» **Assignment**
Using the entries below, return word for word the lines from the one containing "Definition eaf_listar : M" up to and including the last.

» **Data extracted from a collection**
----------
(* ===== verification/Uprintf.v ===== *)
(** user/printf.c: formatted output of the user programs.

    The arguments after the format are the list of the 8-byte slots of the
    va_list: an integer, or a pointer to a string ([None] when null). *)
From S2P Require Import Prelude Mem Str Usys Ulib.

(** * Operations *)

Inductive varg : Type := VInt (v : Z) | VStr (s : option (list Z)).

(** [digits[d]] *)
Definition digits (d : Z) : Z := if d <? 10 then 48 + d else 55 + d.

(** The do-while loop of printint: the digits of [x], lowest first. *)
Fixpoint digit_loop (fuel : nat) (x base : Z) : list Z :=
  match fuel with
  | O => []
  | S fuel =>
      let d := digits (x mod base) in
      let x := x / base in
      if x =? 0 then [d] else d :: digit_loop fuel x base
  end.
(** What printint leaves in [buf], as it is filled. *)
Definition printint_buf (xx base : Z) (sgn : bool) : list Z :=
  let neg := sgn && (xx <? 0) in
  let x := if neg then u64 (- xx) else u64 xx in
  digit_loop 64 x base ++ (if neg then [45] else []).

Fixpoint ptr_loop (n : nat) (x : Z) : list Z :=
  match n with
  | O => []
  | S n => digits (Z.shiftr x 60) :: ptr_loop n (u64 (Z.shiftl x 4))
  end.

Section printf.
Context {W : Type} `{SY : Sys W}.

Definition putc (fd c : Z) : M W unit := let! _ := u_write fd [u8 c] in ret tt.
Fixpoint putcs (fd : Z) (cs : list Z) : M W unit :=
  match cs with
  | [] => ret tt
  | c :: cs => putc fd c ;; putcs fd cs
  end.
Definition printint (fd xx base : Z) (sgn : bool) : M W unit := putcs fd (reverse (printint_buf xx base sgn)).
Definition printptr (fd x : Z) : M W unit := putc fd 48 ;; putc fd 120 ;; putcs fd (ptr_loop 16 x).

(** va_arg: the next slot, which must hold what is asked for. *)
Definition va_num (ap : list varg) (k : Z -> list varg -> M W unit) : M W unit :=
  match ap with VInt v :: ap => k v ap | _ => panic "va_arg" end.
Definition va_str (ap : list varg) (k : option (list Z) -> list varg -> M W unit) : M W unit :=
  match ap with VStr s :: ap => k s ap | _ => panic "va_arg" end.

Definition null_text : list Z := [40; 110; 117; 108; 108; 41].

(** [pct] is [state == '%']. *)
Fixpoint vprintf (fd : Z) (pct : bool) (fmt : list Z) (ap : list varg) {struct fmt} : M W unit :=
  match fmt with
  | [] => ret tt
  | c0 :: f1 =>
      if negb pct then
        if c0 =? 37 then vprintf fd true f1 ap
        else putc fd c0 ;; vprintf fd false f1 ap
      else
        let c1 := hd 0 f1 in
        let f2 := match f1 with [] => f1 | _ :: f => f end in
        let c2 := hd 0 f2 in
        let f3 := match f2 with [] => f2 | _ :: f => f end in
        let int (conv : Z -> Z) base sgn f := va_num ap (fun v ap => printint fd (conv v) base sgn ;; f ap) in
        if c0 =? 100 then int s32 10 true (vprintf fd false f1)
        else if (c0 =? 108) && (c1 =? 100) then int s64 10 true (vprintf fd false f2)
        else if (c0 =? 108) && (c1 =? 108) && (c2 =? 100) then int s64 10 true (vprintf fd false f3)
        else if c0 =? 117 then int u32 10 false (vprintf fd false f1)
        else if (c0 =? 108) && (c1 =? 117) then int s64 10 false (vprintf fd false f2)
        else if (c0 =? 108) && (c1 =? 108) && (c2 =? 117) then int s64 10 false (vprintf fd false f3)
        else if c0 =? 120 then int u32 16 false (vprintf fd false f1)
        else if (c0 =? 108) && (c1 =? 120) then int s64 16 false (vprintf fd false f2)
        else if (c0 =? 108) && (c1 =? 108) && (c2 =? 120) then int s64 16 false (vprintf fd false f3)
        else if c0 =? 112 then va_num ap (fun v ap => printptr fd (u64 v) ;; vprintf fd false f1 ap)
        else if c0 =? 99 then va_num ap (fun v ap => putc fd (u32 v) ;; vprintf fd false f1 ap)
        else if c0 =? 115 then va_str ap (fun s ap => putcs fd (default null_text s) ;; vprintf fd false f1 ap)
        else if c0 =? 37 then putc fd 37 ;; vprintf fd false f1 ap
        else putc fd 37 ;; putc fd c0 ;; vprintf fd false f1 ap
  end.
Definition fprintf (fd : Z) (fmt : list Z) (ap : list varg) : M W unit := vprintf fd false fmt ap.
Definition printf (fmt : list Z) (ap : list varg) : M W unit := vprintf 1 false fmt ap.

End printf.

(** * Numerals *)

Definition digit_val (c : Z) : Z := if c <? 58 then c - 48 else c - 55.
Definition num_val (base : Z) (ds : list Z) : Z := fold_left (fun a c => a * base + digit_val c) ds 0.

Lemma digit_val_digits d : 0 <= d < 16 -> digit_val (digits d) = d.
Proof. intros H. unfold digit_val, digits. zcases. Qed.

Lemma num_val_snoc base ds c : num_val base (ds ++ [c]) = num_val base ds * base + digit_val c.
Proof. unfold num_val. by rewrite fold_left_app. Qed.

Lemma digit_loop_val fuel x base : 2 <= base <= 16 -> 0 <= x < base ^ Z.of_nat fuel -> (0 < fuel)%nat ->
  num_val base (reverse (digit_loop fuel x base)) = x.
Proof.
  intros Hb. revert x. induction fuel as [|fuel IH]; intros x Hx Hf; [lia|]. cbn [digit_loop].
  pose proof (Z.mod_pos_bound x base ltac:(lia)). pose proof (Z.div_mod x base ltac:(lia)) as E.
  destruct (Z.eqb_spec (x / base) 0) as [E0|E0].
  - rewrite reverse_singleton. unfold num_val. simpl. rewrite digit_val_digits by lia. rewrite E0 in E. lia.
  - rewrite reverse_cons, num_val_snoc, digit_val_digits by lia. rewrite IH; [lia| |].
    + rewrite Nat2Z.inj_succ, Z.pow_succ_r in Hx by lia. split; [apply Z.div_pos; lia|apply Z.div_lt_upper_bound; lia].
    + destruct fuel; [|lia]. change (base ^ Z.of_nat 1) with (base * 1) in Hx. rewrite Z.div_small in E0 by lia. done.
Qed.

Lemma digit_loop_len fuel n x base : 2 <= base -> 0 <= x < base ^ Z.of_nat n -> (0 < n)%nat -> (length (digit_loop fuel x base) <= n)%nat.
Proof.
  intros Hb. revert n x. induction fuel as [|fuel IH]; intros n x Hx Hn; cbn [digit_loop]; [simpl; lia|].
  destruct (Z.eqb_spec (x / base) 0) as [E0|E0]; [simpl; lia|]. simpl. destruct n as [|n]; [lia|]. apply le_n_S, IH.
  - rewrite Nat2Z.inj_succ, Z.pow_succ_r in Hx by lia. split; [apply Z.div_pos; lia|apply Z.div_lt_upper_bound; lia].
  - destruct n; [|lia]. change (base ^ Z.of_nat 1) with (base * 1) in Hx. rewrite Z.div_small in E0 by lia. done.
Qed.

(** The most significant digit is not 0, except in the numeral 0. *)
Lemma digit_loop_lead fuel x base : 2 <= base <= 16 -> 0 < x < base ^ Z.of_nat fuel -> head (reverse (digit_loop fuel x base)) <> Some 48.
Proof.
  intros Hb. revert x. induction fuel as [|fuel IH]; intros x Hx; cbn [digit_loop]; [simpl; done|].
  pose proof (Z.mod_pos_bound x base ltac:(lia)). pose proof (Z.div_mod x base ltac:(lia)) as E.
  destruct (Z.eqb_spec (x / base) 0) as [E0|E0].
  - rewrite reverse_singleton. simpl. unfold digits. rewrite E0 in E. intros [= H0]. revert H0. zcases.
  - rewrite reverse_cons. assert (Hd : 0 < x / base < base ^ Z.of_nat fuel).
    { pose proof (Z.div_pos x base ltac:(lia) ltac:(lia)). rewrite Nat2Z.inj_succ, Z.pow_succ_r in Hx by lia.
      split; [lia|apply Z.div_lt_upper_bound; lia]. }
    specialize (IH _ Hd). destruct (reverse (digit_loop fuel (x / base) base)) as [|c l] eqn:El; [|done]. simpl.
    destruct fuel; [simpl in Hd; lia|]. apply (f_equal length) in El. rewrite length_reverse in El. cbn [digit_loop] in El.
    by destruct (x / base / base =? 0).
Qed.

Lemma digit_loop_digits fuel x : Forall (fun c => digit c = true) (digit_loop fuel x 10).
Proof.
  revert x. induction fuel as [|fuel IH]; intros x; cbn [digit_loop]; [constructor|].
  assert (H : digit (digits (x mod 10)) = true).
  { pose proof (Z.mod_pos_bound x 10 ltac:(lia)). unfold digits, digit. zcases. }
  destruct (x / 10 =? 0); by repeat constructor.
Qed.

Lemma num_val_dec ds : Forall (fun c => digit c = true) ds -> num_val 10 ds = dec_from 0 ds.
Proof.
  unfold num_val, dec_from. generalize 0. induction ds as [|c ds IH]; intros a H; simpl; [done|].
  inversion H as [|? ? Hc Hds]; subst. rewrite IH by done. f_equal. unfold digit_val. unfold digit in Hc. revert Hc. zcases; done.
Qed.

Arguments digit_loop : simpl never.

(** printint never writes past its 20-byte buffer: for every 64-bit value, in
    base 10 or 16, signed or not, the digits and the sign fit in it. *)
Theorem printint_fits_buffer xx base sgn : - 2 ^ 63 <= xx < 2 ^ 64 -> base = 10 \/ base = 16 ->
  (length (printint_buf xx base sgn) <= 20)%nat.
Proof.
  intros Hx Hb. unfold printint_buf. rewrite length_app. pose proof (u64_range xx) as R1.
  destruct (sgn && (xx <? 0)) eqn:E.
  - apply andb_true_iff in E as [_ E%Z.ltb_lt]. rewrite u64_small by lia.
    assert (length (digit_loop 64 (- xx) base) <= 19)%nat; [|simpl; lia].
    apply digit_loop_len; [destruct Hb; lia| |lia]. split; [lia|]. destruct Hb as [->| ->]; simpl Z.of_nat; lia.
  - assert (length (digit_loop 64 (u64 xx) base) <= 20)%nat; [|simpl; lia].
    apply digit_loop_len; [destruct Hb; lia| |lia]. split; [lia|]. destruct Hb as [->| ->]; simpl Z.of_nat; lia.
Qed.

Lemma printint_fits_buffer_witness : (length (printint_buf (- 2 ^ 63) 10 true) <= 20)%nat.
Proof. apply (printint_fits_buffer (- 2 ^ 63) 10 true); [lia|by left]. Defined.

(** Printing a number and reading it back gives the number: for every
    non-negative int, atoi() applied to the text printint() produces in base 10
    returns it; and the text has no leading zero (but for the numeral 0 itself). *)
Theorem atoi_printint x m s fuel : 0 <= x < 2 ^ 31 -> let t := reverse (printint_buf x 10 true) in
  (20 < fuel)%nat -> cstring m s t -> atoi m s fuel = Some x /\ (head t = Some 48 -> x = 0).
Proof.
  intros Hx t Hf Hc. subst t. unfold printint_buf in *. rewrite (proj2 (Z.ltb_ge x 0)), andb_false_r, u64_small in * by lia.
  rewrite app_nil_r in *. pose proof (digit_loop_digits 64 x) as Hd. split.
  - unfold atoi. rewrite <- (app_nil_r (reverse _)) in Hc. rewrite (atoi_loop_spec m 0 s (reverse (digit_loop 64 x 10)) []); try done.
    + rewrite <- num_val_dec by (by apply Forall_reverse). rewrite digit_loop_val by (simpl Z.of_nat; lia). f_equal. apply s32_small. lia.
    + by apply Forall_reverse.
    + rewrite length_reverse. pose proof (digit_loop_len 64 20 x 10 ltac:(lia)). simpl Z.of_nat in *. lia.
  - intros Hh. destruct (Z.eq_dec x 0); [done|]. exfalso. apply (digit_loop_lead 64 x 10); [lia|simpl Z.of_nat; lia|done].
Qed.

Lemma atoi_printint_witness : atoi (st_bytes ∅ 100 [52; 50; 0]) 100 30 = Some 42.
Proof.
  apply (atoi_printint 42 (st_bytes ∅ 100 [52; 50; 0]) 100 30); [lia|lia|]. vm_compute. split_and!; done.
Defined.

(** * Formats *)

(** The conversions of a format, with the number of l's before the letter. *)
Inductive conv : Type := CDec | CUns | CHex.
Inductive lsize : Type := L0 | L1 | L2.
Inductive piece : Type := PLit (c : Z) | PInt (n : lsize) (cv : conv) | PPtr | PChr | PStr | PPct.

Definition conv_char (cv : conv) : Z := match cv with CDec => 100 | CUns => 117 | CHex => 120 end.
Definition unparse (p : piece) : list Z :=
  match p with
  | PLit c => [c]
  | PInt L0 cv => [37; conv_char cv]
  | PInt L1 cv => [37; 108; conv_char cv]
  | PInt L2 cv => [37; 108; 108; conv_char cv]
  | PPtr => [37; 112]
  | PChr => [37; 99]
  | PStr => [37; 115]
  | PPct => [37; 37]
  end.

Definition int_text (n : lsize) (cv : conv) (v : Z) : list Z :=
  let x := match n, cv with L0, CDec => s32 v | L0, _ => u32 v | _, _ => s64 v end in
  reverse (printint_buf x (match cv with CHex => 16 | _ => 10 end) (match cv with CDec => true | _ => false end)).
(* ===== verification/EAFITos.v ===== *)
(** src/utils/apps/EAFITos.c: the interactive shell with Spanish commands.

    The line buffer is the list of its bytes; [args] holds offsets into it,
    as the C array holds pointers.  One turn of the endless loop is
    [eaf_step]; [eaf_main] bounds the number of turns. *)
From S2P Require Import Prelude Usys Ulib Uprintf.

Definition TICKS_PER_SEC : Z := 10.

(** * Splitting the line *)

Definition eaf_sep (c : Z) : bool := (c =? 32) || (c =? 9) || (c =? 10) || (c =? 13).

(** The loop over line[i]: separators become NULs and the first five words
    are recorded. *)
Fixpoint eaf_scan (i : nat) (line : list Z) (args : list nat) (inword : bool) : list Z * list nat :=
  match line with
  | [] => ([], args)
  | c :: rest =>
      if c =? 0 then (line, args)
      else if eaf_sep c then
        let '(b, a) := eaf_scan (S i) rest args false in (0 :: b, a)
      else
        let args := if negb inword then if (length args <? 6 - 1)%nat then args ++ [i] else args else args in
        let '(b, a) := eaf_scan (S i) rest args true in (c :: b, a)
  end.
(** The strings args[0], args[1], ... point to. *)
Definition eaf_args (line : list Z) : list (list Z) :=
  let '(b, a) := eaf_scan 0 line [] false in (fun off => cstr (drop off b)) <$> a.

(** * The commands *)

Definition nl : list Z := [10].

Section eafitos.
Context {W : Type} `{SY : Sys W}.

Definition say (s : string) : M W unit := printf (str s ++ nl) [].

Definition eaf_ayuda : M W unit :=
  printf (nl ++ str "Comandos:" ++ nl) [] ;;
  say "  listar" ;;
  say "  leer <archivo>" ;;
  say "  tiempo" ;;
  say "  calc <num1> <operador> <num2>" ;;
  say "  crear <archivo>" ;;
  say "  eliminar <archivo>" ;;
  say "  limpiar" ;;
  say "  ayuda" ;;
  say "  salir".

(** fork(), exec() in the child, wait() in the parent. *)
Definition eaf_run (prog : list Z) (argv : list (list Z)) (msg : string) : M W unit :=
  let! pid := u_fork (let^ _ := u_exec prog argv in up (fprintf 2 (str msg ++ nl) []) ^; exit 1) in
  if 0 <? pid then let! _ := u_wait in ret tt else ret tt.
Definition eaf_listar : M W unit := eaf_run (str "ls") [str "ls"] "No se pudo ejecutar ls".
Definition eaf_leer (args : list (list Z)) : M W unit :=
  match args with
  | _ :: f :: _ => eaf_run (str "cat") [str "cat"; f] "No se pudo ejecutar cat"
  | _ => say "Uso: leer <archivo>"
  end.

Definition eaf_tiempo : M W unit :=
  let! ticks := u_uptime in
  let total := Z.quot ticks TICKS_PER_SEC in
  let hora := Z.quot total 3600 in
  let minuto := Z.quot (Z.rem total 3600) 60 in
  let segundo := Z.rem total 60 in
  printf (str "Tiempo desde arranque: %d%d:%d%d:%d%d" ++ nl)
    [VInt (Z.quot hora 10); VInt (Z.rem hora 10); VInt (Z.quot minuto 10); VInt (Z.rem minuto 10);
     VInt (Z.quot segundo 10); VInt (Z.rem segundo 10)].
----------
» **Task output**
Definition eaf_listar : M W unit := eaf_run (str "ls") [str "ls"] "No se pudo ejecutar ls".
Definition eaf_leer (args : list (list Z)) : M W unit :=
  match args with
  | _ :: f :: _ => eaf_run (str "cat") [str "cat"; f] "No se pudo ejecutar cat"
  | _ => say "Uso: leer <archivo>"
  end.

Definition eaf_tiempo : M W unit :=
  let! ticks := u_uptime in
  let total := Z.quot ticks TICKS_PER_SEC in
  let hora := Z.quot total 3600 in
  let minuto := Z.quot (Z.rem total 3600) 60 in
  let segundo := Z.rem total 60 in
  printf (str "Tiempo desde arranque: %d%d:%d%d:%d%d" ++ nl)
    [VInt (Z.quot hora 10); VInt (Z.rem hora 10); VInt (Z.quot minuto 10); VInt (Z.rem minuto 10);
     VInt (Z.quot segundo 10); VInt (Z.rem segundo 10)].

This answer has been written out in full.